People are leaving messages in the sand, and little gifts, like heart shaped rocks for others to see. Across the river snow is sliding off the mountains and it looks like one bear den is open up high. (You can see the muddy tracks on the snow.) The squirrels are teasing the dogs, there are flies in the chicken coop, and the magpies and jays are getting pretty cheeky. One barely kept social distance from my peanut butter sandwich during lunch out on the deck.
Over at Haines Assisted Living the old people are on lockdown, so I called my friend Betty twice yesterday. She called me once, and said our neighbor Lyle dropped off his special moose jerky, and one of the staff still working there brought it to her suite. That made her day.
My friend Anna organized a Friday morning coffee klatch conference call. It was just like a meeting, but for fun. She was at her house up on Union Street “I confess, I’m drinking tea…” she began. Beth was out Mud Bay Road, Nancy called in from 5-mile, Sue was down in Port Townsend and Teresa is still in Tucson. We all talked about how we were doing. Anna has two commercial pilots in her family, so she brought travel news. Beth’s niece is a nurse in Seattle and that’s the front lines. Hospital beds are filling up. Of course baby Emilia had her moment ( Nancy is now her great Godmother since JJ is Nancy’s God daughter), anyway, we laughed and gave thoughtful advise. It was almost normal.
We also weighed the risks of staying put or coming home now, with Teresa and Sue. Haines is always isolated.There’s no hospital.The clinic protocal is to medivac seriously ill patients out by plane or helicopter. But if we get ill here, then I’m sure Juneau would be in trouble too, and the Anchorage and Seattle hospitals could reach their limits quickly. Who will take us in, who will care for us?
I know, I am a tad manic right now. Who isn’t?
I’m also learning about Zoom. Our church will meet Sunday morning, same time, online. Yesterday, Mandy held a yoga class on Zoom at noon, just like usual. I should have tried it, but I was in the middle of washing the downstairs windows. (She’s doing it again Monday.) After lunch I raked the snow path down to the beach (it was all bumpy and hard to walk on so I smoothed it off) and used a five gallon bucket and trowel to scatter sand on top for traction, and to help melt it. I took a pick ax to ice in the driveway, and dug little trenches in the gravel to drain the mud puddles away from the back porch.

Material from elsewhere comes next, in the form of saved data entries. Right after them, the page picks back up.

(* ===== verification/SupportTriage.v ===== *)
(** Words, tags, duplicates and routing hints of the support desk
    ([src/apps/support_desk/services.py], 1573–1802, with [_normalize_text] of
    [src/apps/support_desk/models.py]). *)

From S2P Require Import Prelude Python Choices Orm Models NotificationModels World Apps Text.
From S2P Require Import SupportModels ServiceLevel SupportTaxonomy.
#[local] Open Scope Z_scope.

(** * Words *)

(** The Arabic letters that become Persian ones; the last is the zero-width
    non-joiner. *)
Definition replacements : list (Z * Z) :=
  [(1610, 1740); (1603, 1705); (1728, 1607); (1577, 1607); (1570, 1575); (1571, 1575);
   (1573, 1575); (8204, 32)].

Definition replace_all (l : codes) : codes :=
  foldl (fun l st => replace_code st.1 st.2 l) l replacements.

Definition normalized_words (lower_other : Z -> codes) (value : string) : list codes :=
  split_codes [] (replace_all (lower_codes lower_other (strip_codes (decode value)))).

(** [_normalize_text] *)
Definition normalize_text (lower_other : Z -> codes) (value : string) : string :=
  encode (join_codes (normalized_words lower_other value)).

Definition stopwords : list string :=
  ["از"; "به"; "در"; "و"; "یا"; "برای"; "با"; "که"; "این"; "آن"; "من"; "ما"; "مشکل"; "سوال";
   "تیکت"]%string.

(** [_tokenize] *)
Definition tokenize (lower_other : Z -> codes) (value : string) : gset codes :=
  list_to_set (List.filter (fun w => negb (bool_decide (w = [])) &&
                                     negb (bool_decide (w ∈ decode <$> stopwords)))
                 (split_codes [] (decode (normalize_text lower_other value)))).

(** [_similarity_score] *)
Definition similarity_score (lower_other : Z -> codes) (left right : string) (max_points : Z) : Z :=
  let left_tokens := tokenize lower_other left in
  let right_tokens := tokenize lower_other right in
  if bool_decide (left_tokens = ∅) || bool_decide (right_tokens = ∅) then 0
  else round_ratio (Z.of_nat (size (left_tokens ∩ right_tokens)))
                   (Z.of_nat (size (left_tokens ∪ right_tokens))) max_points.

(** * Counters *)

Definition messages_of (ticket : Z) (db : SupportDB) : gmap Z SupportTicketMessage :=
  objects_filter (fun m => msg_ticket m =? ticket) db.

Definition attachments_of (ticket : Z) (db : SupportDB) : gmap Z SupportTicketAttachment :=
  objects_filter (fun a => att_ticket a =? ticket) db.

Definition notes_of (ticket : Z) (db : SupportDB) : gmap Z SupportTicketMessage :=
  objects_filter (fun m => (msg_ticket m =? ticket) && msg_is_internal m &&
    bool_decide (msg_message_type m = TicketMessageType.INTERNAL_NOTE)) db.

Definition sync_ticket_counters (ticket : SupportTicket) : SM SupportTicket :=
  ms ← query (fun db => qs_count (messages_of (tk_id ticket) db));
  ats ← query (fun db => qs_count (attachments_of (tk_id ticket) db));
  ns ← query (fun db => qs_count (notes_of (tk_id ticket) db));
  save_ticket (ticket <| tk_message_count := ms |> <| tk_attachment_count := ats |>
                      <| tk_internal_note_count := ns |>)
    [c_message_count; c_attachment_count; c_internal_note_count].

Definition sync_category_counters (category : Z) : SM unit :=
  now ← timezone_now;
  all ← query (fun db => qs_count (all_filter (fun t => tk_category t =? category) db));
  open ← query (fun db => qs_count (open_queue (fun t => tk_category t =? category) db));
  update_row category (fun x : SupportCategory =>
    x <| cat_tickets_count := all |> <| cat_open_tickets_count := open |> <| cat_updated_at := now |>).

(** * Tags *)

(** [sorted(_tokenize(text))[:12]] *)
Definition first_words (lower_other : Z -> codes) (text : string) : list string :=
  encode <$> take 12 (ordered_by codes_leb (elements (tokenize lower_other text))).

Definition auto_tag_word (ticket : Z) (token : string) : SM unit :=
  env ← ask;
  i ← query (fun db => next_id (table_of (A := SupportTag) db));
  slug ← query (unique_slug tag_slug env token 160 None i);
  found ← get_or_create (A := SupportTag) (fun g => str_eqb (tag_name g) token)
    (fun i now => mkTag i token slug token 0 true now now);
  let tag : SupportTag := (found : SupportTag * bool).1 in
  _ ← get_or_create (A := SupportTicketTag)
    (fun x => (tt_ticket x =? ticket) && (tt_tag x =? tag_id tag))
    (fun i now => mkTicketTag i ticket (tag_id tag) TagSource.AUTO_TRIAGE true now now);
  now ← timezone_now;
  used ← query (fun db => qs_count (objects_filter (fun x => tt_tag x =? tag_id tag) db));
  update_row (tag_id tag) (fun x : SupportTag =>
    x <| tag_usage_count := used |> <| tag_updated_at := now |>).

(** [_auto_tag_ticket] *)
Definition auto_tag_ticket (ticket : SupportTicket) (text : string) : SM unit :=
  env ← ask;
  for_fold (fun _ token => auto_tag_word (tk_id ticket) token) tt
    (first_words (senv_lower env) text).

(** * Duplicates *)

(** [order_by("-created_at")[:50]] *)
Definition latest_fifty (qs : gmap Z SupportTicket) : list SupportTicket :=
  take 50 (ordered_by (fun x y => tk_created_at y <=? tk_created_at x) (qs_list qs)).

Definition not_discarded (t : SupportTicket) : bool :=
  negb (bool_decide (tk_status t ∈ [TicketStatus.ARCHIVED; TicketStatus.SPAM])).

Definition ticket_text (t : SupportTicket) : string :=
  (tk_subject t +:+ " " +:+ tk_description_snapshot t)%string.

Definition duplicate_reason : string :=
  "شباهت بالای عنوان/توضیحات و یکسان بودن مالک، دسته و نوع تیکت".

(** [SupportDuplicateCandidate.objects.update_or_create] *)
Definition update_or_create_duplicate (ticket candidate score : Z) : SM unit :=
  now ← timezone_now;
  found ← query (fun db => qs_first (objects_filter (fun d =>
            (dup_ticket d =? ticket) && (dup_candidate_ticket d =? candidate)) db));
  match found with
  | Some d => update_row (dup_id d) (fun x : SupportDuplicateCandidate =>
      x <| dup_score := score |> <| dup_reason := duplicate_reason |> <| dup_updated_at := now |>)
  | None =>
      _ ← create (fun i now => mkDuplicate i ticket candidate score duplicate_reason
                                 DuplicateReviewStatus.ACTIVE None None true now now);
      mret tt
  end.

Definition duplicate_threshold : Z := 68.

Definition detect_duplicate_candidates (ticket : SupportTicket) : SM (list (SupportTicket * Z)) :=
  env ← ask;
  candidates ← query (fun db => latest_fifty (all_filter (fun t =>
    (tk_owner t =? tk_owner ticket) && (tk_category t =? tk_category ticket) &&
    (tk_ticket_type t =? tk_ticket_type ticket) && negb (tk_id t =? tk_id ticket) &&
    not_discarded t) db));
  for_fold (fun found candidate =>
    let score := similarity_score (senv_lower env) (ticket_text ticket) (ticket_text candidate) 100 in
    if score <? duplicate_threshold then mret found
    else _ ← update_or_create_duplicate (tk_id ticket) (tk_id candidate) score;
         mret (found ++ [(candidate, score)]))
    [] candidates.

Definition review_duplicate_candidate (is_admin : bool) (admin duplicate : Z) (status : string)
    (reason : string) : SM unit :=
  atomic
    (_ ← raise_if (negb is_admin) SupportPermissionError;
     match of_value (A := DuplicateReviewStatus.t) status with
     | None => raise SupportTicketStateError
     | Some st =>
         now ← timezone_now;
         update_row duplicate (fun d : SupportDuplicateCandidate =>
           d <| dup_status := st |> <| dup_reason := str_or reason (dup_reason d) |>
             <| dup_reviewed_by := Some admin |> <| dup_reviewed_at := Some now |>
             <| dup_updated_at := now |>)
     end).

(** * Routing hints *)

Definition keyword_map : list (string * list string) :=
  [ ("payment", ["پرداخت"; "رسید"; "مبلغ"; "تراکنش"; "مالی"]);
    ("technical_issue", ["خطا"; "کندی"; "آپلود"; "نمایش"; "فنی"; "api"]);
    ("account", ["ورود"; "رمز"; "otp"; "موبایل"; "پروفایل"; "احراز"]);
    ("security", ["امنیت"; "هک"; "آسیب"; "حریم"; "جعل"]);
    ("suggestion", ["پیشنهاد"; "ایده"; "بهبود"]) ]%string.

Definition type_with_code (code : string) (db : SupportDB) : option SupportTicketType :=
  qs_first (objects_filter (fun t => str_eqb (typ_code t) code) db).

Fixpoint type_by_keywords (tokens : gset codes) (m : list (string * list string)) (db : SupportDB) :
    option SupportTicketType :=
  match m with
  | [] => type_with_code "question" db
  | (code, keywords) :: m' =>
      if existsb (fun w => bool_decide (decode w ∈ tokens)) keywords then
        match type_with_code code db with
        | Some t => Some t
        | None => type_by_keywords tokens m' db
        end
      else type_by_keywords tokens m' db
  end.

(** [_suggest_ticket_type]: the words are those of the tokens joined with spaces. *)
Definition suggest_ticket_type (env : SupportEnv) (text : string) (db : SupportDB) :
    option SupportTicketType :=
  type_by_keywords (tokenize (senv_lower env) text) keyword_map db.

(** The default manager's order of categories. *)
Definition category_order (env : SupportEnv) (x y : SupportCategory) : bool :=
  (cat_depth x <? cat_depth y) ||
  ((cat_depth x =? cat_depth y) && order_title cat_order cat_title env x y).

Definition better_category (lower_other : Z -> codes) (text : string)
    (best : option SupportCategory * Z) (x : SupportCategory) : option SupportCategory * Z :=
  let score := similarity_score lower_other text
                 (cat_title x +:+ " " +:+ cat_description x)%string 100 in
  if best.2 <? score then (Some x, score) else best.

(** [_suggest_category] *)
Definition suggest_category (env : SupportEnv) (text : string)
    (ticket_type : option SupportTicketType) (db : SupportDB) : option SupportCategory :=
  let default_category := c ← ticket_type ≫= typ_default_category; rows_of db !! c in
  (foldl (better_category (senv_lower env) text) (default_category, 0)
     (ordered_by (category_order env) (qs_list (objects_filter (fun _ => true) db)))).1.

(** [_find_similar_tickets] *)
Definition find_similar_tickets (env : SupportEnv) (owner : Z) (text : string)
    (category : option SupportCategory) (ticket_type : option SupportTicketType)
    (db : SupportDB) : list SupportTicket :=
  take 5 (List.filter (fun t =>
    let bonus := (if bool_decide (cat_id <$> category = Some (tk_category t)) then 10 else 0) +
                 (if bool_decide (typ_id <$> ticket_type = Some (tk_ticket_type t)) then 10 else 0) in
    60 <=? similarity_score (senv_lower env) text (ticket_text t) 100 + bonus)
    (latest_fifty (all_filter (fun t => (tk_owner t =? owner) && not_discarded t) db))).

Record SupportTriageSuggestion : Type := mkTriage {
  tri_department : option Z;
  tri_category : option SupportCategory;
  tri_ticket_type : option SupportTicketType;
  tri_priority : TicketPriority.t;
  tri_severity : TicketSeverity.t;
  tri_sla_policy : option SupportSLAPolicy;
  tri_duplicate_warning : bool;
  tri_similar_ticket_ids : list Z;
  tri_reason_codes : list string;
  tri_score : Z;
}.

Definition suggest_ticket_triage (owner : Z) (subject description : string)
    (category : option SupportCategory) (ticket_type : option SupportTicketType) :
    SM SupportTriageSuggestion :=
  let text := (subject +:+ " " +:+ description)%string in
  env ← ask;
  typed ← query (fun db => match ticket_type with
    | Some t => (Some t, [])
    | None => match suggest_ticket_type env text db with
              | Some t => (Some t, ["ticket_type_keyword_match"%string])
              | None => (None, [])
              end
    end);
  let ticket_type : option SupportTicketType :=
    (typed : option SupportTicketType * list string).1 in
  placed ← query (fun db => match category with
    | Some c => (Some c, [])
    | None => match suggest_category env text ticket_type db with
              | Some c => (Some c, ["category_keyword_match"%string])
              | None => (None, [])
              end
    end);
  let category : option SupportCategory := (placed : option SupportCategory * list string).1 in
  let department : option Z := match category with
    | Some c => Some (cat_department c)
    | None => ticket_type ≫= typ_default_department
    end in
  let ranked := (from_option typ_default_priority TicketPriority.NORMAL ticket_type,
                 from_option typ_default_severity TicketSeverity.MINOR ticket_type, []) in
  let ranked := if contains "پرداخت" text || contains "مالی" text
    then (TicketPriority.HIGH, TicketSeverity.MAJOR, ranked.2 ++ ["payment_keyword_priority_boost"%string])
    else ranked in
  let ranked := if contains "امنیت" text || contains "هک" text || contains "آسیب" text
    then (TicketPriority.URGENT, TicketSeverity.CRITICAL,
          ranked.2 ++ ["security_keyword_priority_boost"%string])
    else ranked in
  policy ← resolve_sla_policy department ticket_type ranked.1.1 ranked.1.2;
  similar ← query (find_similar_tickets env owner text category ticket_type);
  let reasons := typed.2 ++ placed.2 ++ ranked.2 in
  mret (mkTriage department category ticket_type ranked.1.1 ranked.1.2 policy
    (negb (bool_decide (similar = []))) (tk_id <$> similar) reasons
    (Z.min 100 (20 * Z.of_nat (length reasons) +
                if bool_decide (similar = []) then 0 else 30))).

The sky is falling and I’m out raking snow. I drank a beer with lunch. I’m talking to my dog and I think she’s talking back. The conference call soothed my waiting-for-the-other-shoe-to-drop anxiety. So did visiting with Betty and my Dad and Grandma Joanne on the phone. When we do talk to each other, we all put our best voices on no doubt to reassure each other, and in that what goes around comes around way, reaching out helps me, too. Breathe. Look at those mountains. Feel the sun.
“The good news,” my daughter Sarah said on the phone from across town after wondering why I hadn’t been home all day, and didn’t I know I should not be out?- Until I explained that I was just in the yard doing the windows and putzing — “Is that Alaskans are pretty good at self-isolating and staying busy.”
Self sufficiency is a way of life. Heck, we actually do cut our own hair. I just counted the jars of salmon in the pantry and there are still plenty to share. Speaking of sharing, there are (healthy) shoppers in Haines bringing groceries to the quarantined returning travelers and elders. Although, I worry about that. Wouldn’t it be better if no one actually went shopping in the stores? To reduce the risk of spreading the virus, accidentally? We could call or email in orders and have boxes left outside, or 2x4s and paint loaded into pick-ups. I hope Chip does this at the lumberyard starting Monday. Messages of love aren’t only in the sand. They are in every action we take.
Before the sun dropped behind the mountain, I scraped away at the last melting glacier on the deck and cleaned the grill. I started to haul out more chairs and the table, but realized that no one can come over anyway, and then tried not to think about that. Instead, I told myself to feel good because I’m doing everything I can to make sure that someday, hopefully before the end of summer, we will all gather for a big picnic and properly introduce Emilia to her Haines family and all of our friends. Every single one.